Davalı sigorta vekili davanın belirsiz alacak davası olarak açılamayacağını savunarak davanın usulden reddini talep etmiştir. Belirsiz alacak davasını düzenleyen 6100 Sayılı HMK 107. maddesinde; “(1) Davanın açıldığı tarihte alacağın miktarını yahut değerini tam ve kesin olarak belirleyebilmesinin kendisinden beklenemeyeceği veya bunun imkânsız olduğu hâllerde, alacaklı, hukuki ilişkiyi ve asgari bir miktar ya da değeri belirtmek suretiyle belirsiz alacak davası açabilir. (2) (Değişik:22/7/2020-7251/7 md.) Karşı tarafın verdiği bilgi veya tahkikat sonucu alacağın miktarı veya değerinin tam ve kesin olarak belirlenebilmesi mümkün olduğunda, hâkim tarafından tahkikat sona ermeden verilecek iki haftalık kesin süre içinde davacı, iddianın genişletilmesi yasağına tabi olmaksızın talebini tam ve kesin olarak belirleyebilir. Aksi takdirde dava, talep sonucunda belirtilen miktar veya değer üzerinden görülüp karara bağlanır.” hükmüne yer verilmiştir. Bu hükme göre, belirsiz alacak davasının alacak miktarının veya değerinin tam ve kesin olarak belirlenemediği ya da imkansız olduğu hallerde belirsiz alacak davası açılabilecektir. Davacı tarafça dava açılmadan önce davalı trafik davalı sigorta şirketine başvuru üzerine ekspertiz raporu alınarak hasar miktarı bu rapor ile tespit edilmiş ise ise de, davacıya ait araçta trafik kazası sonucu meydana gelen gerçek zarar miktarı taraflar arasında tartışmasız ve açıkça belirli olmayıp, dava tarihi itibariyle zararın miktar ve değerini tam ve kesin olarak belirleyebilmesinin davacıdan beklenemeyeceği anlaşılmakla HMK’nın 107. maddesine uygun olarak, belirsiz alacak davası açılması mümkündür. (Yargıtay HGK 17.11.2020 tarih 2017/17-1102 E. 2020/905 K. sayılı ilamı)

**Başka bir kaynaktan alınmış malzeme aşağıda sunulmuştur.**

(* ===== verification/CronExec.v ===== *)
(** Running cron jobs: [jiji-agent/src/cron_exec.rs] (naming, rendering, starting,
    monitoring and recovering the container of a claimed run), [jiji-agent/src/scheduler.rs]
    (the tick) and the [CronRun] request of [jiji-agent/src/api.rs].

    What the container engine answers is an argument of each operation ([StartOutcome],
    [MonitorOutcome], the observed containers).  The background task of a run is an entry
    of [drivers] that says how far the task has come; a restart of the agent loses them, and a
    task that panics goes away.
    The mutex around the store makes each store access one step, and is never poisoned
    here: no operation that is modelled panics while it holds it. *)

From S2P Require Import Prelude Text Cidr Naming Schema Planner ServiceRuntime Membership OpLog Leases Cron.
Open Scope N_scope.

Definition MAX_CONTAINER_NAME_LEN : nat := 120.
Definition FALLBACK_TIMEOUT_SECS : N := 3600.
Definition METADATA_RETAIN_SECS : N := 30 * 24 * 3600.
Definition METADATA_RETAIN_LATEST : N := 100.
Definition CONTAINER_RETAIN_SECS : N := 24 * 3600.

(** ** Names and rendering *)

(** [str::is_char_boundary]: the end, or the first byte of a character. *)
Definition is_char_boundary (n : nat) (s : string) : bool :=
  match bytes s !! n with
  | None => bool_decide (n = length (bytes s))
  | Some c => negb ((128 <=? N_of_ascii c) && (N_of_ascii c <? 192))
  end.

(** [s.get(..n)], and with [expect] the indexing [&s[..n]]. *)
Definition prefix_to (n : nat) (s : string) : option string :=
  if is_char_boundary n s then Some (String.substring 0 n s) else None.

Section exec.
Context `{Sha256, Labels}.

Definition short_hash (value : string) : string :=
  String.concat "" (hex_byte <$> take 4 (sha256 value)).

Definition cron_container_name (project service cron_name run_id : string) :
    result (fault ()) string :=
  let suffix := default run_id (prefix_to 12 run_id) in
  let readable := project +:+ "-" +:+ service +:+ "-cron-" +:+ cron_name +:+ "-" +:+ suffix in
  if (String.length readable <=? MAX_CONTAINER_NAME_LEN)%nat then Ok readable
  else
    let hash := short_hash readable in
    let keep := (MAX_CONTAINER_NAME_LEN - (String.length hash + 1))%nat in
    let? kept := expect (prefix_to keep readable) in
    Ok (kept +:+ "-" +:+ hash).

Definition cron_container_labels (spec : CronJobSpec) (id : string) (address : N) : list string :=
  mjoin ((λ kv : string * string, ["--label"; kv.1 +:+ "=" +:+ kv.2]) <$>
    [("jiji.managed", "true"); ("jiji.project", spec_project spec);
     ("jiji.service", spec_service spec); ("jiji.server", spec_server spec);
     ("jiji.resource", "cron"); ("jiji.cron", spec_cron_name spec); ("jiji.cron-run", id);
     ("jiji.deployment", id); ("jiji.lease", ipv4_to_string address)]).

Definition render_cron_run (spec : CronJobSpec) (engine : ContainerEngine)
    (id container_name : string) (address : N) : result string NetworkedContainerRun :=
  let? dns_address := ok_or (parse_ipv4 (spec_dns_address spec))
    ("cron spec dns_address '" +:+ spec_dns_address spec +:+ "' is not a valid IPv4 address") in
  Ok {| nc_engine := engine; nc_container_name := container_name; nc_image := spec_image spec;
        nc_address := address; nc_dns_address := dns_address;
        nc_bridge_name := spec_bridge_network spec; nc_bridge_interface := "";
        nc_network_target := TargetBridge;
        nc_extra_args := ["--detach"; "--restart"; "no"] ++ cron_container_labels spec id address ++
          spec_mount_args spec ++ ["--env-file"; spec_env_file_path spec] ++ spec_resource_args spec;
        nc_command := spec_command spec |}.

(** ** The agent *)

(** The background task of a run: about to lease an address, about to start the container,
    or waiting for the container to exit, for at most the given time. *)
Inductive Phase := Leasing | Starting | Monitoring (remaining : N).

Record Agent := {
  cron : CronTables;
  lease_tables : LeaseTables;
  drivers : gmap string Phase;
}.

Definition with_cron (a : Agent) (t : CronTables) : Agent :=
  {| cron := t; lease_tables := lease_tables a; drivers := drivers a |}.
Definition with_lease_tables (a : Agent) (t : LeaseTables) : Agent :=
  {| cron := cron a; lease_tables := t; drivers := drivers a |}.
Definition with_drivers (a : Agent) (d : gmap string Phase) : Agent :=
  {| cron := cron a; lease_tables := lease_tables a; drivers := d |}.

(** [MeshConfig]: the fields leasing uses. *)
Record MeshConfig := {
  mesh_bridge_gateway : N;
  mesh_dns_bind_address : N;
  mesh_proxy_address : N;
  mesh_container_subnet : Ipv4Cidr;
}.

(** [release_address]: failures are only logged. *)
Definition release_address (a : Agent) (id : string) (timestamp : N) : Agent :=
  match quarantine_address_lease (lease_tables a) id
          (u64_saturating_add timestamp DEFAULT_QUARANTINE_SECONDS) with
  | Ok (_, t) => with_lease_tables a t
  | Err _ => a
  end.

(** [finish]: the last thing the task of a run does. *)
Definition finish (a : Agent) (id : string) (state : CronRunState) (exit_code : option Z)
    (error : option string) (timestamp : N) : Agent :=
  let a := release_address a id timestamp in
  let a := with_cron a (finish_cron_run (cron a) id state timestamp exit_code error).2 in
  with_drivers a (delete id (drivers a)).

(** [lease_and_spawn].  When no address can be leased the expired leases have already been
    collected, if that succeeded. *)
Definition lease_and_spawn (a : Agent) (mesh : MeshConfig) (spec : CronJobSpec) (run : CronRun)
    (timestamp : N) : result LeaseError () * Agent :=
  let reserved := [mesh_bridge_gateway mesh; mesh_dns_bind_address mesh; mesh_proxy_address mesh] in
  match allocate (allocator_new (mesh_container_subnet mesh) reserved) (lease_tables a) (run_id run)
          (cron_replica_id (spec_service spec) (spec_cron_name spec)) timestamp with
  | Ok (_, leases) =>
      (Ok (), with_drivers (with_lease_tables a leases) (<[run_id run := Starting]> (drivers a)))
  | Err error =>
      let leases := match collect_expired_address_leases (lease_tables a) timestamp with
                    | Ok (_, t) => t
                    | Err _ => lease_tables a
                    end in
      let t := (finish_cron_run (cron a) (run_id run) RunFailed timestamp None
                  (Some ("address allocation failed: " +:+ lease_error_text error))).2 in
      (Err error, with_drivers (with_lease_tables (with_cron a t) leases)
                    (delete (run_id run) (drivers a)))
  end.

(** How the engine's [run] command ended. *)
Inductive StartOutcome := Started | StartExit (stderr : string) | SpawnFailed (error : string).

(** [execute_claimed_run_with_binary] up to the point where it waits for the container. *)
Definition execute_claimed_run (a : Agent) (spec : CronJobSpec) (engine : ContainerEngine)
    (run : CronRun) (address : N) (outcome : StartOutcome) (timestamp : N) :
    result (fault ()) Agent :=
  let? container_name := cron_container_name (spec_project spec) (spec_service spec)
                           (spec_cron_name spec) (run_id run) in
  match render_cron_run spec engine (run_id run) container_name address with
  | Err error => Ok (finish a (run_id run) RunFailed None (Some error) timestamp)
  | Ok _ =>
      match outcome with
      | StartExit detail | SpawnFailed detail =>
          Ok (finish a (run_id run) RunFailed None
                (Some ("could not start cron container: " +:+ detail)) timestamp)
      | Started =>
          let t := (start_cron_run (cron a) (run_id run) timestamp (run_id run) container_name
                      (ipv4_to_string address)).2 in
          Ok (with_drivers (with_cron a t)
                (<[run_id run := Monitoring (spec_timeout_seconds spec)]> (drivers a)))
      end
  end.

(** What waiting for a container gave: an exit code or an error within the timeout, or the
    timeout, after which the container was stopped and, if it did not exit in time either,
    removed. *)
Inductive MonitorOutcome :=
| Exited (code : Z)
| WaitFailed (detail : string)
| Elapsed (code_after_stop : option Z).

Definition monitor_result (o : MonitorOutcome) (remaining : N) :
    CronRunState * option Z * option string :=
  match o with
  | Exited code => (if (code =? 0)%Z then Succeeded else RunFailed, Some code, None)
  | WaitFailed detail => (RunFailed, None, Some detail)
  | Elapsed code =>
      (TimedOut, code, Some ("exceeded its configured timeout (" +:+ pretty remaining +:+
                             "s remaining when last observed)"))
  end.

Definition monitor_and_finish (a : Agent) (id : string) (remaining : N) (o : MonitorOutcome)
    (timestamp : N) : Agent :=
  let '(state, exit_code, error) := monitor_result o remaining in
  finish a id state exit_code error timestamp.

(** ** Recovery *)

Record CronContainerObservation := {
  observed_container : string;
  observed_run_id : option string;
  observed_running : bool;
}.

Definition remaining_timeout (run : CronRun) (timeout_seconds now : N) : N :=
  let began_at := default (run_claimed_at run) (run_started_at run) in
  let deadline := u64_saturating_add began_at timeout_seconds in
  saturating_sub deadline now.

(** One active run; the task that resumes a running container is given what is left of the
    timeout of the installed specification. *)
Definition recover_run (containers : list CronContainerObservation)
    (inspect_exit_code : string → option Z) (now : N) (a : Agent) (run : CronRun) : Agent :=
  match list_find (λ c, observed_run_id c = Some (run_id run)) containers with
  | None => finish a (run_id run) RunFailed None (Some "cron container missing on agent restart") now
  | Some (_, c) =>
      if observed_running c then
        let timeout_seconds := default FALLBACK_TIMEOUT_SECS
          (spec_timeout_seconds <$> cron_spec (cron a) (run_service run, run_cron_name run)) in
        with_drivers a
          (<[run_id run := Monitoring (remaining_timeout run timeout_seconds now)]> (drivers a))
      else
        let exit_code := inspect_exit_code (observed_container c) in
        let state := if bool_decide (exit_code = Some 0%Z) then Succeeded else RunFailed in
        finish a (run_id run) state exit_code None now
  end.

Definition active_runs (t : CronTables) : list CronRun :=
  filter (λ run, is_active (run_state run) = true) (cron_runs t CronRunFilter_default).

(** The containers that no resumed or finished run claims are removed. *)
Definition unclaimed_containers (containers : list CronContainerObservation)
    (matched : list string) : list string :=
  observed_container <$>
    filter (λ c, match observed_run_id c with
                 | Some id => bool_decide (id ∈ matched)
                 | None => false
                 end = false) containers.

Davalı vekili, bedel artırım dilekçesine karşı zamanaşımı savunmasında bulunmuştur. Cevap dilekçesinin incelenmesinde davalı vekilinin cevap dilekçesinde zamanaşımı savunmasında bulunmadığı görülmüştür. 6100 sayılı Hukuk Muhakemeleri Kanunu’nun 107. maddesinde düzenlenen belirsiz alacak davasında davacının iddianın genişletilmesi yasağı olmadan ve karşı tarafın rızasına ve ıslaha da gerek kalmaksızın talep sonucunu artırabileceği kabul edilmiş, maddenin gerekçesinde de bu dava ile ilk dava tarihinde zamanaşımının kesileceği belirtilmiştir. Eldeki davanın belirsiz alacak davası olarak açıldığı sabit olup, böylelikle zamanaşımı yalnızca dava açılan kısım için değil, tüm dava için kesilmiştir. 6100 sayılı HMK hükümleri gereğince, davacının iddianın genişletilmesi yasağına tabi olmaksızın, davanın başında belirtmiş olduğu alacak talebini HMK’nın 107/2. maddesi hükmüne göre bilirkişi raporu ile tam ve kesin olarak belirlendiği anda artırmıştır. HMK’nın 107/2. maddesi gereğince yapılan bu artırım bir ıslah olmadığı gibi, artırılan bu bölüm yönünden zamanaşımının gerçekleştiğinden de söz edilemez. Ayrıca zamanaşımının hukuki niteliği itibariyle, maddi hukuktan kaynaklanan bir defi, usul hukuku anlamında ise bir savunma aracı olduğu, eldeki davanın basit yargılama usulüne tabi olduğu, 6100 sy HMK’nun 319. Maddesi uyarınca savunmanın genişletilmesi veya değiştirilmesi yasağının cevap dilekçesinin mahkemeye verilmesiyle başladığı, HMK’nun 141/2. Fıkrası uyarınca cevap dilekçesinin verilme süresi geçtikten sonra savunmanın ancak karşı tarafın açık muvafakati ile genişletilebileceği, davalının süresi geçtikten sonra bedel artırım dilekçesinin kendisine tebliği üzerine zamanaşımı savunmasında bulunduğu, davacının zamanaşımı savunmasına açık muvafakatinin bulunmadığı davalının savunmanın genişletilmesi mahiyetinde olan zamanaşımı savunmasına itibar edilmesi de mümkün değildir.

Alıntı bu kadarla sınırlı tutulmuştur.